A key tenant of the healthcare consumerism movement is patients taking on increasing amounts of risk for their healthcare outcomes, thus decreasing overall healthcare spending for payers and providers. We see this taking shape in the form of more high deductible health plans. But there is one key component that is missing at the moment for consumerism to reach critical mass: price transparency.

The fact is, consumers can’t commit to paying for something without knowing how much it actually costs. Healthcare prices are notoriously difficult to attain, even after many states implemented laws that require pricing tools to be available to healthcare consumers. Some argue that this dearth of transparency leads to a lack of trust in healthcare providers and payers, with consumers believing there is little to no rationale behind healthcare pricing.

Upfront estimates can also be difficult to come by due to providers themselves not knowing the cost of procedures. But those estimates are available in other countries, such as France, where it is required information to be provided for patient’s facing out-of-pocket costs.

Health Insurance Complicates Things

As the previously mentioned high deductible plans have healthcare consumers considering the cost of care more than ever before, they are looking for price transparency to help guide their decisions. According to a study from HealthEdge, 88% of consumers desired more transparency from insurers in 2016.

The problem is that pricing is complex. In the end, a significant percentage of procedures are not what analysts call “shoppable” and vary in price between providers and payers. A study from the peer-reviewed Journal of American Medical Association showed that prices can vary by a factor of five for some services. That can be the difference between a $200 bill and one for $700.

Adding to the confusion, prices for uninsured patients are wildly different than for those who are insured, meaning prices published on a price transparency site may mislead consumers. Additionally, prices from one insured person to another will vary due to contracts negotiated by their providers, health networks and insurers.

Taking Aim at Health Transparency Goals

A recent article published in the New England Journal of Medicine highlighted four goals for price transparency. For each goal, it examined the core audience, type of price information to be conveyed, the mechanism by which the information is shared and how to measure its effectiveness.

The four goals are as follows:

  • Do right by patients: By showing out of pocket costs for treatment before a patient receives care, they are more aware of their costs up front, thus creating increased trust in the healthcare system, which is a measure of success.
  • Lift the veil: Focused on employers, policymakers and journalists, this goal would show the total cost of care either by service or episode. This will expose high priced providers and allow health plans to negotiate lower prices or exclude them from their networks.
  • Facilitate price shopping: Help consumers compare prices between providers so they can find treatments that reduce their out of pockets and decrease overall healthcare spending.
  • Help providers ensure patients can afford care: Help providers display costs at the initial provider-patient interaction. The hope is that this will increase conversations about the value of care and optimize testing and treatment alternatives.

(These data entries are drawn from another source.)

(** [pd.to_datetime(column, errors="coerce")], cell by cell: the first
    argument is the whole column (pandas may infer the format from it), the
    result is [None] (NaT) for a cell that does not parse. *)
Variable parse_datetime : list json → json → option Timestamp.

(** Lines 94-98: building the frame and converting the two date columns.
    A frame built from no records has no columns, so selecting one raises
    [KeyError]. *)
Definition convert_dates (records : list (Row json)) : outcome DataFrame :=
  match records with
  | [] => Raise (Exn "KeyError" "'START_DATE'")
  | _ =>
      let starts := START_DATE <$> records in
      let ends := END_DATE <$> records in
      Ok ((λ r, with_dates r (parse_datetime starts (START_DATE r))
                             (parse_datetime ends (END_DATE r))) <$> records)
  end.

Definition transform_contracts (results : list json) : outcome DataFrame :=
  records ← mapM make_record results;
  df ← convert_dates records;
  drop_duplicates df.

(** The rows of the frame before duplicates are dropped, one per input
    record and in input order. *)
Definition date_rows (records : list (Row json)) : DataFrame :=
  (λ r, with_dates r (parse_datetime (START_DATE <$> records) (START_DATE r))
                     (parse_datetime (END_DATE <$> records) (END_DATE r)))
    <$> records.

Definition normalized_rows (results : list json) : DataFrame :=
  date_rows (raw_record <$> results).


(** ** Delivery *)

Definition connect_snowflake (w : World) : Run unit :=
  emit (Connect "martydemo" "EPLAYGROUND" "GOVCONTRACTS" "EPLAYGROUND_WH");;
  lift (snowflake_connect w).

Definition load_to_snowflake (w : World) (df : DataFrame) : Run Z :=
  emit (WritePandas df "RAW_CONTRACTS");;
  lift (write_pandas w df).

(** Lines 169-175. *)
Definition deliver_try (w : World) (df : DataFrame) : Run unit :=
  print (nl +:+ "Connecting to Snowflake...");;
  connect_snowflake w;;
  print "Loading data to RAW_CONTRACTS...";;
  nrows ← load_to_snowflake w df;
  print ("Successfully loaded " +:+ pretty nrows +:+ " rows!");;
  emit Close;;
  lift (conn_close w).

(** The last message of the [except] block; it is not an f-string in the
    source, so the braces are printed as they are. *)
Definition manual_upload_hint : string :=
  "You can manually upload using: PUT file://{csv_path} @CONTRACT_DATA_STAGE".

(** Lines 176-179. *)
Definition deliver_except (e : exn) : Run unit :=
  print ("Error loading to Snowflake: " +:+ exn_msg e);;
  print ("Data saved to CSV: " +:+ csv_path);;
  print manual_upload_hint.

(** Lines 169-179. *)
Definition deliver (w : World) (df : DataFrame) : Run unit :=
  try_except (deliver_try w df) deliver_except.

(** The ways delivery can fail: the connection is refused, the bulk load
    raises, or closing the connection raises. *)
Inductive delivery_failure (w : World) (df : DataFrame) : exn → Prop :=
| connect_fails e :
    snowflake_connect w = Raise e →
    delivery_failure w df e
| load_raises e :
    snowflake_connect w = Ok () →
    write_pandas w df = Raise e →
    delivery_failure w df e
| close_raises nrows e :
    snowflake_connect w = Ok () →
    write_pandas w df = Ok nrows →
    conn_close w = Raise e →
    delivery_failure w df e.

(** ** [main] *)

(** One iteration of the keyword loop, lines 138-150. *)
Definition keyword_step (w : World) (st : list json * gset pykey) (keyword : string)
  : Run (list json * gset pykey) :=
  print (nl +:+ "Fetching contracts for: '" +:+ keyword +:+ "'...");;
  results ← fetch_contracts w keyword 200;
  '(all_contracts, seen_ids, new) ← lift (extend_with st results);
  print ("  Found " +:+ pretty (py_len results) +:+ " contracts, "
           +:+ pretty new +:+ " new");;
  mret (all_contracts, seen_ids).

(** What the fetcher hands to the loop for a keyword. *)
Definition fetched (w : World) (keyword : string) : json :=
  match (fetch_contracts w keyword 200).2 with
  | Ok results => results
  | Raise _ => JArr []
  end.

(** Total number of records fetched over a list of keywords: the sum of
    the [len(results)] the loop prints. *)
Definition total_fetched (w : World) (kws : list string) : nat :=
  sum_list (py_len ∘ fetched w <$> kws).

(** Events that touch the warehouse. *)
Definition is_warehouse (ev : event) : bool :=
  match ev with
  | Connect _ _ _ _ | WritePandas _ _ | Close => true
  | _ => false
  end.

(** Traces made of [print]s and HTTP requests only. *)
Definition only_fetches (t : list event) : Prop :=
  Forall (λ ev, match ev with Print _ | Post _ _ _ => True | _ => False end) t.

(** The lines printed before the keyword loop and after it. *)
Definition banner : list event :=
  [Print (str_mul "=" 60); Print "GovContracts Data Loader"; Print (str_mul "=" 60)].

Definition summary (all_contracts : list json) : list event :=
  [Print (nl +:+ str_mul "=" 60);
   Print ("Total unique contracts: " +:+ pretty (length all_contracts))].

Definition warehouse_calls (t : list event) : list event :=
  filter (λ ev, is_warehouse ev = true) t.

(** The tables a run hands to the outside: CSV writes and bulk loads. *)
Definition tables_of (t : list event) : list DataFrame :=
  omap (λ ev, match ev with
              | ToCsv _ df | WritePandas df _ => Some df
              | _ => None
              end) t.

Definition keyword_loop (w : World) (kws : list string)
  : Run (list json * gset pykey) :=
  foldR (keyword_step w) ([], ∅) kws.

(** Lines 152-179. *)
Definition finish (w : World) (all_contracts : list json) : Run unit :=
  print (nl +:+ str_mul "=" 60);;
  print ("Total unique contracts: " +:+ pretty (length all_contracts));;
  match all_contracts with
  | [] => print "No contracts found!"
  | _ =>
      df ← lift (transform_contracts all_contracts);
      print ("DataFrame shape: (" +:+ pretty (length df) +:+ ", 13)");;
      emit (ToCsv csv_path df);;
      print ("Saved to: " +:+ csv_path);;
      deliver w df
  end.

Definition run (w : World) (kws : list string) : Run unit :=
  print (str_mul "=" 60);;
  print "GovContracts Data Loader";;
  print (str_mul "=" 60);;
  '(all_contracts, _) ← keyword_loop w kws;
  finish w all_contracts.

Definition main (w : World) : Run unit := run w SEARCH_KEYWORDS.

End Pipeline.

(** ** Observations on traces and errors *)

(** The request bodies a trace sends to the search API, in order. *)
Definition requests_of (t : list event) : list Params :=
  omap (λ ev, match ev with Post _ params _ => Some params | _ => None end) t.





(** A search API that answers the first keyword with an object whose
    [results] member is null. *)
Definition null_results_api (p : Params) : outcome Response :=
  if decide (keywords p = ["data analytics"]) then
    http_ok (JObj [("results", JNull)])
  else sample_api p.

Definition world_null_results : World := world_with null_results_api (Ok ()) load_ok.


(** * Properties *)

(** ** Outcomes and runs *)

Lemma bind_Ok {A B : Type} (m : outcome A) (f : A → outcome B) (b : B) :
  m ≫= f = Ok b ↔ ∃ a, m = Ok a ∧ f a = Ok b.
Proof.
  destruct m as [a|e]; simpl; split.
  - eauto.
  - by intros (a' & [= <-] & ?).
  - done.
  - by intros (a' & ? & _).
Qed.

These goals outline ideal scenarios for future price transparency legislation and tools, but what about efforts that are already in motion?

Transparency Websites and Patient Engagement Tools

An article from The New York Times in 2016 outlined how price transparency websites and apps were readily available from health plans, but only small percentages of their customers used them. Part of this could be that few people know they exist, but another problem is that, for many healthcare consumers, decisions are largely influenced by physician recommendations. Value may be perceived as cheap or cost perceived as less important than quality.

Price transparency tools typically only examine outpatient or elective procedures, since emergency or inpatient procedures are not something patients prepare for.

One strategy to get prices in front of patient eyes is to connect it to patient portals or any site where patients pay bills online. Many portals already have cost estimate tools and the simplicity of accessing a portal or other patient engagement tools such as chat bots or educational apps to see pricing could help more patients see their costs up front. Additionally, prices could be individualized as the data within is more reflective of provider-payer contracts.

On the pharma side, medication price transparency could impact a patient’s decision-making process on whether to fill a prescription. Showing them lower price alternatives could help more patients fulfill treatment recommendations.

In March, Surescripts announced its Real-Time Prescription Benefit program and expanded Prior Authorization options. The company said in a statement that it would partner with “six electronic health records (EHR) companies, including Allscripts, Aprima, Cerner, Epic and GE Healthcare, and is leveraging information from pharmacy benefit managers (PBMs) CVS Health and Express Scripts to deliver patient-specific benefit and price information to providers in real time at the point of care.”

While price transparency tools are improving, the next steps for improvement are to keep out-of-pocket costs data up-to-date with current trends in healthcare and to marry that data with quality care metrics in a way that is easy for consumers to understand and use in making decisions.